Sergey Brin: "Primeiro a funcionalidade e o conforto, o estilo vem depois" (Fonte da imagem: Reprodução/Wikimedia Commons)

Quem perambular pelas dependências da feira Google I/O pode bem se deparar com uma ou duas celebridades do desenvolvimento de parafernálias. Sergey Brin, por exemplo, pode ser encontrado no meio de um mar de celulares gravando, enquanto acrescenta uma ou duas observações relacionadas ao último grande divisor de águas da Google, o alardeado Glass.

Em entrevista ao site Slash Gear, o desenvolvedor falou da relativa dificuldade de se gravar um vídeo estável — considerando os movimentos naturais da cabeça —, e também deixou claro: a versão disponibilizada durante o evento é apenas preliminar, destinada a desenvolvedores, sobretudo.

Ao final de um extenso feedback — que deve incluir reformulações visuais —, o resultado deve ser o modelo acabado, pronto para chegar às prateleiras em algum momento do ano que vem.

Filmagens estáveis

Talvez isso não seja tão óbvio logo de cara.

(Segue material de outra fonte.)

(** C25: the daemon serves only when it is safe to.  If start-up gets as far as
    serving, core dumps are off for this process and its children; its memory
    is locked unless the operator allowed otherwise by name; every source is
    the human directory of a configured root; a ceiling on requested lifetimes
    that the operator set is the one in force, never the default; and the
    touch that opened the hardware's cache cannot pay for a second decrypt:
    unless every decrypt needs its own touch, no queue with these limits starts
    one within 15 seconds after the last one ended. *)
Theorem daemon_starts_guarded k env sources uid p p' c :
  serve_main k env sources uid p = (p', Some c) →
  dumpable p' = false ∧ core_limited p' = true ∧
  (locked p' = true ∨ env "SECRETSD_MEMLOCK" = Some "optional") ∧
  (∃ roots, sources = Ok roots ∧
     human_sources c = (λ r, {| hs_label := root_name r; hs_dir := human_dir r |}) <$> roots) ∧
  (∀ raw, env "SECRETSD_MAX_REQUESTED_GRANT_SECS" = Some raw →
     ∃ n, from_utf8 raw ≫= parse_unsigned u64_max = Some n ∧ max_requested_grant c = Time.from_secs n) ∧
  (touch_policy c = Cached → ∀ q i now q' g last,
     limits q = queue_limits c → mark_decrypting q i now = (q', Some g) → last_finished q = Some last →
     (now < last ∨ last + Time.from_secs 15 < now)%Z).
Proof.
  unfold serve_main. destruct (memlock_policy env) as [policy|] eqn:Em; [|done].
  destruct (apply k policy p) as [p1 [[]|]] eqn:Ea; [|done].
  destruct (from_env sources env uid) as [c'|] eqn:Ec; [|done].
  destruct (validate c') as [[]|] eqn:Ev; [|done]. intros [= <- <-].
  pose proof (apply_hardens _ _ _ _ Ea) as (H1 & H2 & H3). split_and!; [done|done| | | |].
  - destruct H3 as [?| ->]; [by left|right]. unfold memlock_policy in Em.
    destruct (env "SECRETSD_MEMLOCK"); [|done]. repeat case_bool; simplify_eq; done.
  - unfold from_env in Ec. destruct sources as [roots|]; [|done]. exists roots. split; [done|].
    destruct (max_requested env); [|done]. destruct (touch_policy_of env); [|done].
    cbn [mbind result_bind] in Ec. by injection Ec as <-.
  - intros raw Hraw. unfold from_env in Ec. destruct sources as [roots|]; [|done].
    unfold max_requested in Ec. rewrite Hraw in Ec.
    destruct (from_utf8 raw ≫= parse_unsigned u64_max) as [n|]; [|done]. exists n. split; [done|].
    cbn [mbind result_bind] in Ec. destruct (touch_policy_of env); [|done].
    cbn [mbind result_bind] in Ec. by injection Ec as <-.
  - intros Ht q i now q' g last Hl Hm Hlast. pose proof (mark_decrypting_waits _ _ _ _ _ Hm last Hlast) as [?|H]; [by left|].
    right. rewrite Hl in H. cbn [queue_limits cooldown] in H. unfold validate in Ev.
    rewrite bool_decide_eq_true_2 in Ev by done. cbn [andb] in Ev.
    destruct (Z.leb_spec (d_cooldown c') (Time.from_secs 15)); [done|]. lia.
Qed.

Mas há um pequeno descompasso, a prinípio, entre o que é apregoado pela Google para o Glass e a forma como os resultados podem ser efetivamente obtidos — isso durante a gravação de um vídeo, por exemplo.

Afinal, as propagandas mostram pais com sorriso de propaganda de margarina brincando sorridentes com seus filhos, enquanto os óculos célebres da empresa registram tudo de forma bastante sutil. A questão é: como conseguir filmagens que não sejam, a todo o momento, alteradas pelos movimentos naturais do corpo?

Tente gravar sem movimentos de "sim" e "não" com a cabeça. Mas a solução está a caminho. (Fonte da imagem: Divulgação/Google)

Pense em uma conversa, por exemplo, em que balançar a cabeça em concordância é algo bastante recorrente (dependendo de quem seja o seu interlocutor). “Fiquem ligados, nós teremos alguns programas para ajudá-los com isso”, afirmou Brin, em entrevista ao referido site.

De fato, a estabilização de imagens por software é algo já bastante comum em uma grande variedade de smartphones — de maneira que um sistema similar pode mesmo estar nas mangas da Google. E o Glass também vem equipado com diversos sensores e giroscópios, boa parte deles utilizada apenas parcialmente nessa primeira versão do aparato.

“Work in progress”

Não é à toa que o Google Glass ainda não foi disponibilizado para o grande público: ele ainda não foi completamente arrematado. De fato, conforme esclareceu o desenvolvedor, a edição preliminar levada ao evento é destinada, sobretudo, a desenvolvedores.

A ideia da Google é colher uma boa dose de feedback, transformando-os possivelmente em alterações para, por fim, colocar o Glass nas prateleiras em algum momento do ano que vem. E isso tanto do ponto de vista funcional como estético.

“Questões estéticas serão decididas depois”

O Google Glass é uma ferramenta tão incrivelmente inovadora que, convenhamos, a maior parte de nós não pensa em como, exatamente, aquilo vai se assentar na cabeça. Ao ser perguntado pelo Slash Gear sobre a questão, Brin foi direto: isso é preocupação para depois.

Versão terminada não deve se parecer com um protótipo saído do desenho Futurama (Fonte da imagem: Divulgação/Google)

“Nós bolamos algumas maquetes funcionais”, disse ele. “Mas a maioria do que fizemos foi modelos feios e pesados — o estilo vem depois disso”. Mas, não, a ergonomia aparentemente não vai pra um segundo plano. “Logo no início nós percebemos que o conforto era uma questão bastante importante, o que nos levou à decisão de fabricar um monóculo”, explica o executivo.

Ele continua: “Nós também tomamos a decisão de não obstruir o campo de visão (...). Será confortável portá-lo durante todo o dia? São várias decisões difíceis de tomar, e que envolvem determinar prioridades”. Enfim, é de se esperar, portanto, que em 2014 você tenha um par de óculos com estilo, conforto e capaz de gravar um vídeo sem movimentos involuntários.